» **Stored items**:
(** [S] are the transitions that were put where they begin, [E] those where they end. *)
Record holds (S E : list tr) (s : pointTransitionSet) : Prop := {
  ho_wf : pts_wf s;
  ho_object : ∀ o, o ∈ active s → ∃ pt, objects s !! o = Some pt ∧
    starts pt = cells (filter (fun t => min_ t = point pt) S) ∧
    ends pt = cells (filter (fun t => max_ t + 1 = point pt) E);
  ho_keys : NoDup (keys s);
  ho_labels : ∀ q, q ∈ keys s → 0 ≤ q;
  ho_starts : ∀ t, t ∈ S → min_ t ∈ keys s;
  ho_ends : ∀ t, t ∈ E → max_ t + 1 ∈ keys s;
  ho_hash : useHash s = true → ∀ p o, pointMap s !! p = Some o ↔ o ∈ active s ∧ key s o = p
}.

Lemma cells_snoc l t : tl_add t (cells l) = cells (l ++ [t]).
Proof.
  unfold tl_add, cells. rewrite flat_app. destruct t as [[d lo] hi]. cbn. f_equal. rewrite length_app. cbn. lia.
Qed.

Lemma filter_snoc {A} (P : A → Prop) `{!∀ x, Decision (P x)} (l : list A) x :
  filter P (l ++ [x]) = filter P l ++ (if decide (P x) then [x] else []).
Proof. rewrite filter_app, filter_cons, filter_nil. by case_decide. Qed.

Lemma filter_nothing {A} (P : A → Prop) `{!∀ x, Decision (P x)} (l : list A) : (∀ x, x ∈ l → ¬ P x) → filter P l = [].
Proof.
  induction l as [|x l IH]; intros HN; [done|]. rewrite filter_cons_False by (apply HN; left).
  apply IH. intros y Hy. apply HN. by right.
Qed.
(* ===== verification/Determinize.v ===== *)
(** [Determinize] of [util/automaton/operations.go]: the subset construction.

    The transitions of the states of a set are grouped by the labels where they begin
    and end; a sweep over these points keeps the multiset of the states that the current
    label leads to. A set of states has a number once a map from its decimal
    rendering to numbers holds it, and waits in a work list. *)

From stdpp Require Import base tactics numbers list gmap sorting.
From stdpp Require Import strings.
From Stdlib Require Import ZArith Lia Ascii.
From S2P Require Import Prelude WordBits FileNames Nfa Automaton Builder PointSets.

Local Open Scope Z_scope.

(** * The construction *)

Definition DefaultDeterminizeWorkLimit : Z := 10000.

(** The field [hash] of the code is never set. *)
Record frozenSet := { fs_values : list Z; newState : Z }.

Definition comma : ascii := ","%char.

Definition keyFor (values : list Z) : name :=
  match values with
  | [] => []
  | v :: vs => FormatInt v 10 ++ concat (map (fun v => comma :: FormatInt v 10) vs)
  end.

(** The variables of the function that the loops change, [effortSpent] apart. *)
Record building := {
  bld : Builder;
  newstate : gmap name Z;
  worklist : list frozenSet;
  points_ : pointTransitionSet;
  statesSet : refCountSet
}.

Definition set_points_ (ps : pointTransitionSet) (st : building) : building :=
  {| bld := bld st; newstate := newstate st; worklist := worklist st; points_ := ps; statesSet := statesSet st |}.

Definition set_statesSet (r : refCountSet) (st : building) : building :=
  {| bld := bld st; newstate := newstate st; worklist := worklist st; points_ := points_ st; statesSet := r |}.
(* ===== verification/Liveness.v ===== *)
(** States that matter: [IsEmpty], the live states, [RemoveDeadStates] and [IsTotal] of
    [util/automaton/operations.go].  The searches are breadth first, with a work list and
    a slice of flags. *)

From stdpp Require Import base tactics numbers list relations.
From Stdlib Require Import ZArith Lia.
From S2P Require Import Prelude WordBits Nfa Automaton Builder Rows.

Local Open Scope Z_scope.

(** * The code *)

(** [if !live[d] { live[d] = true; worklist = append(worklist, d) }] *)
Definition visit (d : Z) (st : list bool * list Z) : AM (list bool * list Z) :=
  let '(live, worklist) := st in
  b ← aget live d;
  if negb b then live ← aset live d true; mret (live, worklist ++ [d]) else mret (live, worklist).

Definition search_step (next : Z → list bool * list Z → AM (list bool * list Z)) (st : list bool * list Z)
  : AM ((list bool * list Z) + list bool) :=
  let '(live, worklist) := st in
  match worklist with
  | [] => mret (inr live)
  | s :: worklist => st ← next s (live, worklist); mret (inl st)
  end.

(** The bounds on the number of rounds: no state is put into a work list twice. *)
Definition liveStatesFromInitial (a : Automaton) : AM (list bool) :=
  let live := repeat false (Z.to_nat (NumStates a)) in
  if NumStates a =? 0 then mret live else
  live ← aset live 0 true;
  go_loop (Z.to_pos (NumStates a + 1))
    (search_step (fun s st => each_transition a s (fun t st => visit (Dest t) st) st)) (live, [0]).

Definition reversed (a : Automaton) : AM (list (list Z)) :=
  go_for (Z.to_nat (NumStates a)) 0 (fun s rev =>
    each_transition a s (fun t rev => l ← aget rev (Dest t); aset rev (Dest t) (l ++ [s])) rev)
    (repeat [] (Z.to_nat (NumStates a))).
(* ===== verification/Sequence.v ===== *)
(** [Optional] and [Concatenate] of [util/automaton/operations.go]: their effect on
    languages. *)

From stdpp Require Import base tactics numbers list sorting.
From Stdlib Require Import ZArith Lia.
From S2P Require Import Prelude WordBits Nfa Automaton Builder Rows Liveness RegularOps.

Local Open Scope Z_scope.

(** * Option *)

Lemma foldM_found (p : tr → bool) l : ∀ found,
  foldM (fun t (found : bool) => if found then mret found else mret (p t)) l found = @Ret autoerr _ (found || existsb p l).
Proof.
  induction l as [|t l IH]; intros found; cbn [foldM existsb]; [by rewrite orb_false_r|].
  destruct found; cbn [mbind go_bind mret go_ret orb]; by rewrite IH.
Qed.

Lemma hasIncomingToInitial_spec a :
  wf a → ∃ b, hasIncomingToInitial a = Ret b ∧ (b = false → ∀ s c, 0 ≤ s → ¬ edge a s c 0).
Proof.
  intros W. pose proof (NumStates_pos _ W) as HN.
  destruct (go_for_inv (E := autoerr) (fun i b => b = false → ∀ s c, 0 ≤ s < i → ¬ edge a s c 0) (Z.to_nat (NumStates a)) 0
    (fun state found => if (found : bool) then mret found else
       each_transition a state (fun t found => if (found : bool) then mret found else mret (Dest t =? 0)) found) false)
    as (b & Eb & Hb).
  - intros _ s c Hs. lia.
  - intros i found Hi Hf. destruct found; [by exists true|].
    rewrite (each_transition_fold a i _ (fun t (found : bool) => if found then mret found else mret (dest_ t =? 0))) by (done || lia).
    rewrite foldM_found. eexists. split; [done|]. cbn [orb]. intros Hx s c Hs (t & Ht & Hd & Hc).
    destruct (decide (s = i)) as [->|]; [|apply (Hf eq_refl s c ltac:(lia)); by exists t].
    rewrite <- not_true_iff_false, existsb_exists in Hx. apply Hx. exists t. rewrite <- list_elem_of_In. split; [done|].
    by apply Z.eqb_eq.
  - exists b. split; [exact Eb|]. rewrite Z.add_0_l, Z2Nat.id in Hb by done. intros E s c Hs He.
    apply (Hb E s c); [|done]. apply edge_dest in He as (? & _); [lia|done|done].
Qed.

(** A state that is entered once only may accept the empty word. *)
Lemma accept_initial a a' w :
  wf a → (∀ s c, 0 ≤ s → ¬ edge a s c 0) → (∀ s c d, 0 ≤ s → edge a' s c d ↔ edge a s c d) →
  (∀ s, IsAccept a' s = if decide (s = 0) then true else IsAccept a s) →
  language a' w ↔ w = [] ∨ language a w.
Proof.
  intros W Hin HE HA. unfold language, accepts. destruct w as [|c w].
  - rewrite accepts_nil. unfold final. rewrite HA, decide_True by done. naive_solver.
  - rewrite !accepts_cons.
    assert (H : ∀ d, edge a 0 c d → accepts_from (edge a') (final a') d w ↔ accepts_from (edge a) (final a) d w).
    { intros d Hd. apply (accepts_ext (fun s => 0 < s)); [intros; apply HE; lia| | |].
      - intros x e y Hx He. apply HE in He; [|lia]. pose proof (Hin x e ltac:(lia)).
        assert (y ≠ 0) by congruence. apply edge_dest in He as (_ & ? & _); [lia|done|lia].
      - intros x Hx. unfold final. by rewrite HA, decide_False by lia.
      - pose proof (Hin 0 c ltac:(lia)). assert (d ≠ 0) by congruence. apply edge_dest in Hd as (_ & ? & _); [lia|done|lia]. }
    split.
    + intros (d & Hd & Hw). right. apply HE in Hd; [|done]. exists d. split; [done|]. by apply H.
    + intros [?|(d & Hd & Hw)]; [done|]. exists d. split; [by apply HE|]. by apply H.
Qed.

(** A new initial state, when the old one can be entered again. *)
Lemma optional_new_initial a :
  good a → IsAccept a 0 = false →
  runs ('(_, result) ← CreateState NewAutomaton;
        result ← SetAccept 0 true result;
        result ← (if 0 <? NumStates a then result ← Copy a result; AddEpsilon 0 1 result else mret result);
        FinishState result) (fun a' => good a' ∧ ∀ w, language a' w ↔ w = [] ∨ language a w).
Proof.
  intros G Ea. pose proof (good_wf _ G) as W. pose proof (NumStates_pos _ W) as HN.
  eapply runs_step; [apply CreateState_spec, (shows_empty 2 2)|]. intros [n R0] (W0 & -> & N0 & D0 & A0 & S0 & C0 & _).
  change (NumStates NewAutomaton) with 0 in *. change (curState NewAutomaton) with (-1) in C0.
  destruct (SetAccept_spec 0 true R0 W0 ltac:(lia)) as (R1 & -> & W1 & SB & A1). rewrite go_bind_ret.
  destruct (same_but_accept_view _ _ SB) as (N1 & D1 & P1).
  assert (Hd0 : delta R1 0 = []).
  { rewrite D1, D0 by done. apply delta_beyond; [apply (shows_empty 2 2)|done]. }
  assert (Hs0 : ¬ started R1 0) by (unfold started; rewrite P1; intros Hs; apply S0 in Hs as [_ ?]; done).
  destruct (Z.ltb_spec 0 (NumStates a)) as [Hlt|Hge].
  + rewrite go_bind_assoc. assert (C1 : curState R1 = -1) by (rewrite (sb_curState _ _ SB); congruence).
    eapply runs_step; [apply Copy_spec; [done|done|done|apply G]|]. intros R2 HC.
    pose proof (co_NumStates _ _ _ HC) as N2. pose proof (copies_embeds _ _ _ HC W1 W) as HM.
    assert (EN1 : NumStates R1 = 1) by lia. rewrite EN1 in N2, HM.
    eapply runs_step; [apply AddEpsilon_spec; [apply HC|lia|lia|done|rewrite (co_curState _ _ _ HC); done|right]|].
    { destruct (co_before _ _ _ HC 0 ltac:(lia)) as [_ ->]. done. }
    intros R3 H3. destruct (FinishState_spec R3 (ae_wf _ _ _ _ H3)) as (R4 & -> & W4 & C4 & N4 & A4 & E4 & _).
    cbn. split; [by split|]. intros w.
    assert (HM' : embeds R4 1 a).
    { apply (embeds_same R2); [done|]. intros s Hs. rewrite A4, (ae_IsAccept _ _ _ _ H3), bool_decide_eq_false_2 by lia.
      cbn [andb]. rewrite orb_false_r. split; [done|]. intros c d. rewrite E4, (ae_edge _ _ _ _ H3) by lia.
      split; [intros [?|[? _]]; [done|lia]|by left]. }
    unfold language, accepts. destruct w as [|c w].
    * rewrite accepts_nil. unfold final. rewrite A4, (ae_IsAccept _ _ _ _ H3), (co_IsAccept _ _ _ HC).
      rewrite EN1. cbn [Z.ltb Z.compare]. rewrite A1, decide_True by done. cbn. naive_solver.
    * rewrite !accepts_cons.
      assert (HE : ∀ d', edge R4 0 c d' ↔ ∃ d, d' = 1 + d ∧ edge a 0 c d).
      { intros d'. rewrite E4, (ae_edge _ _ _ _ H3) by done. rewrite <- (em_edge _ _ _ HM 0 c d') by lia. cbn [Z.add].
        unfold edge at 1. destruct (co_before _ _ _ HC 0 ltac:(lia)) as [-> _]. rewrite Hd0.
        split; [intros [?%leads_nil|[_ ?]]; done|by right]. }
      split.
      -- intros (d' & Hd & Hw). apply HE in Hd as (d & -> & Hd). right. exists d. split; [done|].
         apply (embeds_language R4 1 a w d); [done|done|by apply edge_dest in Hd as (_ & ? & _)|done].
      -- intros [?|(d & Hd & Hw)]; [done|]. exists (1 + d). split; [apply HE; eauto|].
         apply (embeds_language R4 1 a w d); [done|done|by apply edge_dest in Hd as (_ & ? & _)|done].
  + rewrite go_bind_mret. destruct (FinishState_spec R1 W1) as (R4 & -> & W4 & C4 & N4 & A4 & E4 & _).
    cbn. split; [by split|]. intros w. split.
    * destruct w as [|c w]; [by left|]. unfold language, accepts. rewrite accepts_cons. intros (d & Hd & _).
      apply E4 in Hd; [|done]. unfold edge in Hd. rewrite Hd0 in Hd. by apply leads_nil in Hd.
    * intros [->|Hw]; [|apply language_no_states in Hw; [done|done|lia]]. apply accepts_nil. unfold final.
      by rewrite A4, A1, decide_True.
Qed.

(** The initial state accepts, when it is not entered again. *)
Lemma optional_same_initial a :
  good a → (∀ s c, 0 ≤ s → ¬ edge a s c 0) →
  runs (result ← Copy a NewAutomaton;
        result ← (if NumStates result =? 0 then '(_, result) ← CreateState result; mret result else mret result);
        SetAccept 0 true result) (fun a' => good a' ∧ ∀ w, language a' w ↔ w = [] ∨ language a w).
Proof.
  intros G Hinc. pose proof (good_wf _ G) as W. pose proof (NumStates_pos _ W) as HN.
  eapply runs_step; [apply Copy_spec; [apply (New_good 2 2)|done|done|apply G]|]. intros R1 HC.
  pose proof (co_NumStates _ _ _ HC) as N1. change (NumStates NewAutomaton) with 0 in N1.
  assert (E1 : ∀ s c d, 0 ≤ s → edge R1 s c d ↔ edge a s c d).
  { intros s c d Hs. rewrite (copies_edge _ _ _ HC) by (done || apply (New_good 2 2)). change (NumStates NewAutomaton) with 0.
    rewrite !Z.sub_0_r. split; [intros [[? _]|[_ ?]]; [lia|done]|by right]. }
  assert (A1 : ∀ s, IsAccept R1 s = IsAccept a s).
  { intros s. rewrite (co_IsAccept _ _ _ HC). change (NumStates NewAutomaton) with 0. rewrite Z.sub_0_r.
    destruct (Z.ltb_spec s 0) as [Hs|]; [|done]. unfold IsAccept. by rewrite (proj2 (Z.ltb_lt s 0)) by lia. }
  assert (Hroom : runs (if NumStates R1 =? 0 then '(_, result) ← CreateState R1; mret result else mret R1) (fun R2 =>
    good R2 ∧ 0 < NumStates R2 ∧ (∀ s c d, 0 ≤ s → edge R2 s c d ↔ edge a s c d) ∧ (∀ s, IsAccept R2 s = IsAccept a s))).
  { pose proof (NumStates_pos _ (co_wf _ _ _ HC)). destruct (Z.eqb_spec (NumStates R1) 0) as [E|E].
    - eapply runs_step; [apply CreateState_spec, HC|]. intros [x R2] (W2 & _ & N2 & D2 & A2 & _ & C2 & _). cbn.
      split_and!; [split; [done|by rewrite C2, (co_curState _ _ _ HC)]|lia| |intros s; by rewrite A2].
      intros s c d Hs. rewrite <- E1 by done. unfold edge. by rewrite D2.
    - cbn. split_and!; [split; apply HC|lia|done|done]. }
  eapply runs_step; [exact Hroom|]. intros R2 ([W2 C2] & N2 & E2 & A2).
  destruct (SetAccept_spec 0 true R2 W2 ltac:(lia)) as (R3 & -> & W3 & SB & A3).
  destruct (same_but_accept_view _ _ SB) as (_ & D3 & _). cbn. split; [split; [done|by rewrite (sb_curState _ _ SB)]|].
  intros w. apply accept_initial; [done|done| |].
  + intros s c d Hs. rewrite <- E2 by done. unfold edge. by rewrite D3.
  + intros s. by rewrite A3, A2.
Qed.

Lemma Optional_spec a :
  good a → runs (Optional a) (fun a' => good a' ∧ ∀ w, language a' w ↔ w = [] ∨ language a w).
Proof.
  intros G. pose proof (good_wf _ G) as W. unfold Optional.
  destruct (IsAccept a 0) eqn:Ea.
  { cbn. split; [done|]. intros w. split; [by right|]. intros [->|?]; [|done]. by apply accepts_nil. }
  destruct (hasIncomingToInitial_spec a W) as (inc & -> & Hinc). rewrite go_bind_ret. destruct inc; cbn [negb].
  - by apply optional_new_initial.
  - apply optional_same_initial; [done|by apply Hinc].
Qed.

(** [Optional] ends, and its result accepts the empty word and the words of the
    automaton. *)
Theorem Optional_correct a :
  good a → runs (Optional a) (fun a' => good a' ∧ ∀ w, language a' w ↔ w = [] ∨ language a w).
Proof. exact (Optional_spec a). Qed.

Lemma Optional_correct_witness :
  runs (Optional b_cb) (fun a' => good a' ∧ ∀ w, language a' w ↔ w = [] ∨ language b_cb w) ∧
  (∃ a', Optional b_cb = Ret a' ∧ NumStates a' = 3).
Proof. split; [apply Optional_correct, b_cb_good|eexists; split; vm_compute; reflexivity]. Defined.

» **WORK TASK**:
From the records above, print exactly the lines that run from the line with "bool_decide_eq_false_2 by lia." to the line with "intros (d & Hd & _).", inclusive.

» **ANSWER SECTION**:
    { apply (embeds_same R2); [done|]. intros s Hs. rewrite A4, (ae_IsAccept _ _ _ _ H3), bool_decide_eq_false_2 by lia.
      cbn [andb]. rewrite orb_false_r. split; [done|]. intros c d. rewrite E4, (ae_edge _ _ _ _ H3) by lia.
      split; [intros [?|[? _]]; [done|lia]|by left]. }
    unfold language, accepts. destruct w as [|c w].
    * rewrite accepts_nil. unfold final. rewrite A4, (ae_IsAccept _ _ _ _ H3), (co_IsAccept _ _ _ HC).
      rewrite EN1. cbn [Z.ltb Z.compare]. rewrite A1, decide_True by done. cbn. naive_solver.
    * rewrite !accepts_cons.
      assert (HE : ∀ d', edge R4 0 c d' ↔ ∃ d, d' = 1 + d ∧ edge a 0 c d).
      { intros d'. rewrite E4, (ae_edge _ _ _ _ H3) by done. rewrite <- (em_edge _ _ _ HM 0 c d') by lia. cbn [Z.add].
        unfold edge at 1. destruct (co_before _ _ _ HC 0 ltac:(lia)) as [-> _]. rewrite Hd0.
        split; [intros [?%leads_nil|[_ ?]]; done|by right]. }
      split.
      -- intros (d' & Hd & Hw). apply HE in Hd as (d & -> & Hd). right. exists d. split; [done|].
         apply (embeds_language R4 1 a w d); [done|done|by apply edge_dest in Hd as (_ & ? & _)|done].
      -- intros [?|(d & Hd & Hw)]; [done|]. exists (1 + d). split; [apply HE; eauto|].
         apply (embeds_language R4 1 a w d); [done|done|by apply edge_dest in Hd as (_ & ? & _)|done].
  + rewrite go_bind_mret. destruct (FinishState_spec R1 W1) as (R4 & -> & W4 & C4 & N4 & A4 & E4 & _).
    cbn. split; [by split|]. intros w. split.
    * destruct w as [|c w]; [by left|]. unfold language, accepts. rewrite accepts_cons. intros (d & Hd & _).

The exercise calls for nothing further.